Il ne paroît pas qu’il y ait eû des Bouchers chez les Grecs, au moins du tems d’Agamemnon. Les héros d’Homere sont souvent occupés à dépecer & à faire cuire eux-mêmes leurs viandes ; & cette fonction qui est si desagréable à la vûe n’avoit alors rien de choquant.

A Rome il y avoit deux corps ou colléges de Bouchers, ou gens chargés par état de fournir à la ville les bestiaux nécessaires à sa subsistance : il n’étoit pas permis aux enfans des Bouchers de quitter la profession de leurs peres, sans abandonner à ceux dont ils se séparoient la partie des biens qu’ils avoient en commun avec eux. Ils élisoient un chef qui jugeoit leurs différends : ce tribunal étoit subordonné à celui du préfet de la ville. L’un de ces corps ne s’occupa d’abord que de l’achat des porcs, & ceux qui le composoient en furent nommés suarii : l’autre étoit pour l’achat & la vente des bœufs ; ce qui fit appeller ceux

dont il étoit formé, boarii ou pecuarii. Ces deux corps furent réunis dans la suite.

Ces marchands avoient sous eux des gens dont l’emploi étoit de tuer les bestiaux, de les habiller, de couper les chairs, & de les mettre en vente ; ils s’appelloient laniones ou lanii, ou même carnifices : on appelloit lanienæ, les endroits où l’on tuoit, & macella, ceux où l’on vendoit. Nous avons la même distinction ; les tueries ou échaudoirs de nos Bouchers répondent aux lanienæ, & leurs étaux aux macella.

Les Bouchers étoient épars en différens endroits de la ville ; avec le tems on parvint à les rassembler au quartier de Cœlimontium. On y transféra aussi les marchés des autres substances nécessaires à la vie, & l’endroit en fut nommé macellum magnum. Il y a sur le terme macellum un grand nombre d’étymologies qui ne méritent pas d’être rapportées.

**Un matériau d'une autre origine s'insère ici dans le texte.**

Definition ks_addr_get_host (addr : ks_sockaddr) : res ks_sockaddr :=
  ks_assert (known_family addr.(family)) ;;
  a ← slice addr.(v) (addr_off addr.(family)) (addr_len addr.(family));
  let t := inet_ntop addr.(family) a in
  (* ENOSPC: nothing is written *)
  h ← (if zlen t <? zlen addr.(host) then blit addr.(host) 0 (t ++ [0]) else Ok addr.(host));
  Ok (Addr addr.(family) addr.(v) addr.(port) h).

Definition ks_addr_get_port (addr : ks_sockaddr) : res ks_sockaddr :=
  ks_assert (known_family addr.(family)) ;;
  p ← slice addr.(v) 2 2;
  Ok (Addr addr.(family) addr.(v) (from_be p) addr.(host)).

Definition finish (addr : ks_sockaddr) : res ks_sockaddr :=
  addr ← ks_addr_get_host addr; ks_addr_get_port addr.

(** Whether they are the same; [None]: NULL. *)
Definition ks_addr_cmp (sa1 sa2 : option ks_sockaddr) : res bool :=
  match sa1, sa2 with
  | Some a, Some b =>
    if negb (a.(family) =? b.(family)) then Ok false else
    if known_family a.(family) then
      pa ← slice a.(v) 2 2; pb ← slice b.(v) 2 2;
      da ← slice a.(v) (addr_off a.(family)) (addr_len a.(family));
      db ← slice b.(v) (addr_off a.(family)) (addr_len a.(family));
      Ok (bool_decide (da = db) && bool_decide (pa = pb))
    else Ok false
  | _, _ => Ok false
  end.

Definition ks_addr_copy (addr src : ks_sockaddr) : res (ks_status_t * ks_sockaddr) :=
  ks_assert (known_family src.(family)) ;;
  d ← slice src.(v) 0 (struct_len src.(family));
  w ← blit addr.(v) 0 d;
  addr ← finish (Addr src.(family) w addr.(port) addr.(host));
  Ok (KS_STATUS_SUCCESS, addr).

Definition pick_family (f : Z) (h : option (list Z)) : Z :=
  let f := if known_family f then f else AF_INET in
  match h with Some h => if bool_decide (58 ∈ h) then AF_INET6 else f | None => f end.

(** The fields of a zeroed address. *)
Definition fill (f : Z) (prt : Z) (a : option (list Z)) : res ks_sockaddr :=
  w ← blit zero_addr.(v) 0 (le16 f);
  w ← blit w 2 (be 2 (u16 prt));
  w ← (match a with Some a => blit w (addr_off f) a | None => Ok w end);
  Ok (Addr f w 0 zero_addr.(host)).

Definition ks_addr_set (h : option (list Z)) (prt f : Z) : res (ks_status_t * ks_sockaddr) :=
  let f := pick_family f h in
  let a := match h with
           | Some h => if f =? AF_INET then Some (inet_addr h) else inet_pton6 h
           | None => None   (* INADDR_ANY, in6addr_any: zeros *)
           end in
  addr ← fill f prt a; addr ← finish addr;
  Ok (KS_STATUS_SUCCESS, addr).

Definition ks_addr_set_raw (data : list Z) (prt f : Z) : res (ks_status_t * ks_sockaddr) :=
  let f := pick_family f None in
  d ← slice data 0 (addr_len f);
  addr ← fill f prt (Some d); addr ← finish addr;
  Ok (KS_STATUS_SUCCESS, addr).

(** The bytes [*data] points to; their number is [*datalen]. *)
Definition ks_addr_raw_data (addr : ks_sockaddr) : res (list Z) :=
  ks_assert (known_family addr.(family)) ;;
  slice addr.(v) (addr_off addr.(family)) (addr_len addr.(family)).

(** The results of [getaddrinfo], family and bytes of the address; or its error. *)
Definition EAI_NONAME : Z := -2.
Definition ks_addr_getbyname (name : option (list Z)) (prt : Z) (getaddrinfo : Z + list (Z * list Z)) (old : ks_sockaddr) :
    res (ks_status_t * ks_sockaddr) :=
  ks_assert (bool_decide (is_Some name)) ;;
  match getaddrinfo with
  | inl e => Ok (if e =? EAI_NONAME then KS_STATUS_NOT_FOUND else KS_STATUS_FAIL, old)
  | inr [] => Err AssertFail
  | inr ((f, a) :: _) =>
    r ← ks_addr_set_raw a prt f;
    Ok (KS_STATUS_SUCCESS, r.2)
  end.

(** ** Connecting and listening *)

Definition family_ok (addr : ks_sockaddr) : M unit := assert (known_family addr.(family)).
Definition raw_sockaddr (addr : ks_sockaddr) : M (list Z) := lift (slice addr.(v) 0 (struct_len addr.(family))).

Definition close_invalid (sock : Z) : M Z := ks_socket_close sock ;; mret KS_SOCK_INVALID.

(** After [connect]: waiting for it and making the socket blocking again. *)
Definition wait_connected (sock nb_timeout : Z) : M Z :=
  if 0 <? nb_timeout then
    poll_flags ← ks_wait_sock sock nb_timeout (Z.lor KS_POLL_READ KS_POLL_WRITE);
    if bit_set poll_flags KS_POLL_ERROR then close_invalid sock
    else if negb (bit_set poll_flags (Z.lor KS_POLL_READ KS_POLL_WRITE)) then close_invalid sock
    else
      st ← ks_socket_option sock KS_SO_NONBLOCK false;
      if decide (st = KS_STATUS_SUCCESS) then mret sock else close_invalid sock
  else mret sock.

Definition ks_socket_connect_ex (addr : ks_sockaddr) (nb_timeout : Z) : M Z :=
  family_ok addr ;;
  sock ← socket addr.(family);
  if sock =? KS_SOCK_INVALID then mret KS_SOCK_INVALID else
  st ← (if 0 <? nb_timeout then ks_socket_option sock KS_SO_NONBLOCK true else mret KS_STATUS_SUCCESS);
  if decide (st = KS_STATUS_SUCCESS) then
    a ← raw_sockaddr addr;
    r ← connect sock a;
    e ← get_errno;
    if negb (r =? 0) && negb (ks_errno_is_blocking e) then close_invalid sock
    else wait_connected sock nb_timeout
  else close_invalid sock.

Definition ks_socket_connect (addr : ks_sockaddr) : M Z := ks_socket_connect_ex addr 0.

Definition ks_addr_bind (server_sock : Z) (addr : ks_sockaddr) : M ks_status_t :=
  family_ok addr ;;
  a ← raw_sockaddr addr;
  r ← bind server_sock a;
  mret (if r <? 0 then KS_STATUS_FAIL else KS_STATUS_SUCCESS).

(** [for (;;)]: the clients accepted and their addresses, as the callback gets
    them; the loop ends when [accept] fails. *)
Fixpoint accept_loop (fuel : nat) (server_sock f : Z) (acc : list (Z * ks_sockaddr)) : M (list (Z * ks_sockaddr)) :=
  match fuel with
  | O => lift (Err NoFuel)
  | S fuel =>
    client_sock ← accept server_sock;
    if client_sock =? KS_SOCK_INVALID then mret acc else
    let g := if f =? AF_INET then AF_INET else AF_INET6 in
    raw ← next_address (Z.to_nat (struct_len g));
    addr ← lift (w ← blit zero_addr.(v) 0 raw; finish (Addr g w 0 zero_addr.(host)));
    accept_loop fuel server_sock f (acc ++ [(client_sock, addr)])
  end.

Definition close_server (server_sock : Z) (status : ks_status_t) (acc : list (Z * ks_sockaddr)) :
    M (ks_status_t * list (Z * ks_sockaddr)) :=
  if server_sock =? KS_SOCK_INVALID then mret (status, acc)
  else ks_socket_shutdown server_sock 2 ;; ks_socket_close server_sock ;; mret (status, acc).

(** [backlog]: 0 stands for 10000. *)
Definition ks_listen_sock (server_sock : Z) (addr : ks_sockaddr) (backlog : Z) : M (ks_status_t * list (Z * ks_sockaddr)) :=
  ks_socket_reuseaddr server_sock ;;
  st ← ks_addr_bind server_sock addr;
  if decide (st = KS_STATUS_SUCCESS) then
    r ← listen server_sock (if backlog =? 0 then 10000 else backlog);
    if r <? 0 then close_server server_sock KS_STATUS_FAIL []
    else
      fuel ← (fun w => Ok (S (length w.(answers)), w) : res (nat * sys));
      acc ← accept_loop fuel server_sock addr.(family) [];
      close_server server_sock KS_STATUS_FAIL acc
  else close_server server_sock KS_STATUS_FAIL [].

Definition ks_listen (h : option (list Z)) (prt f backlog : Z) : M (ks_status_t * list (Z * ks_sockaddr)) :=
  let f := pick_family f h in
  r ← lift (ks_addr_set h prt f);
  let '(st, addr) := r in
  if decide (st = KS_STATUS_SUCCESS) then
    server_sock ← socket f;
    if server_sock =? KS_SOCK_INVALID then mret (KS_STATUS_FAIL, [])
    else ks_listen_sock server_sock addr backlog
  else mret (KS_STATUS_FAIL, []).

(** ** Sending and receiving

    What the calls do with the data is the system's; [datalen] is what is asked
    for and then what was done. *)

(** [do ... while] the call is interrupted. *)
Fixpoint io_loop (fuel : nat) (sock : Z) : M Z :=
  match fuel with
  | O => lift (Err NoFuel)
  | S fuel =>
    r ← transfer sock;
    e ← get_errno;
    if (r =? -1) && ks_errno_is_interupt e then io_loop fuel sock else mret r
  end.
Definition io_call (sock : Z) : M Z := fun w => io_loop (S (length w.(answers))) sock w.

Definition io_status (r e datalen : Z) : ks_status_t * Z :=
  if 0 <? r then (KS_STATUS_SUCCESS, u64 r)
  else if r =? 0 then (KS_STATUS_DISCONNECTED, datalen)
  else if ks_errno_is_blocking e then (KS_STATUS_BREAK, datalen)
  else (KS_STATUS_FAIL, datalen).

Definition ks_socket_send (sock datalen : Z) : M (ks_status_t * Z) :=
  r ← io_call sock; e ← get_errno; mret (io_status r e datalen).
Definition ks_socket_recv (sock datalen : Z) : M (ks_status_t * Z) :=
  r ← io_call sock; e ← get_errno; mret (io_status r e datalen).
Definition ks_socket_sendto (sock datalen : Z) (addr : ks_sockaddr) : M (ks_status_t * Z) :=
  family_ok addr ;;
  r ← io_call sock; e ← get_errno; mret (io_status r e datalen).
Definition ks_socket_recvfrom (sock datalen : Z) (addr : ks_sockaddr) : M (ks_status_t * Z * ks_sockaddr) :=
  family_ok addr ;;
  r ← io_call sock; e ← get_errno;
  if 0 <? r then
    raw ← next_address (Z.to_nat (struct_len addr.(family)));
    addr ← lift (w ← blit addr.(v) 0 raw; finish (Addr addr.(family) w addr.(port) addr.(host)));
    mret (io_status r e datalen, addr)
  else mret (io_status r e datalen, addr).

Le macellum magnum, ou la grande boucherie, devint sous les premieres années du regne de Néron un édifice à comparer en magnificence aux bains, aux cirques, aux aquéducs, & aux amphithéatres. Cet esprit qui faisoit remarquer la grandeur de l’empire dans tout ce qui appartenoit au public, n’étoit pas entierement éteint : la mémoire de l’entreprise du macellum magnum fut transmise à la postérité par une médaille où l’on voit par le frontispice de ce bâtiment, qu’on n’y avoit épargné ni les colonnes, ni les portiques, ni aucune des autres richesses de l’architecture.

L’accroissement de Rome obligea dans la suite d’avoir deux autres boucheries : l’une fut placée in regione Esquilina, & fut nommée macellum Livianum ; l’autre in regione fori Romani.

La police que les Romains observoient dans leurs boucheries s’établit dans les Gaules avec leur domination ; & l’on trouve dans Paris, de tems immémorial, un corps composé d’un certain nombre de familles chargées du soin d’acheter les bestiaux, d’en fournir la ville, & d’en débiter les chairs. Elles étoient réunies en un corps où l’étranger n’étoit point admis, où les enfans succédoient à leurs peres, & les collatéraux à leurs parens ; où les mâles seuls avoient droit aux blens qu’elles possédoient en commun, & où par une espece de substitution, les familles qui ne laissoient aucun hoir en ligne masculine, n’avoient plus de part à la société ; leurs biens étoient dévolus aux autres jure accrescendi. Ces familles élisoient entr’elles un chef à vie, sous le titre de maître des Bouchers, un greffier, & un procureur d’office. Ce tribunal subordonné au prevôt de Paris, ainsi que celui des Bouchers de Rome l’étoit au préfet de la ville, décidoit en premiere instance des contestations particulieres, & faisoit les affaires de la communauté.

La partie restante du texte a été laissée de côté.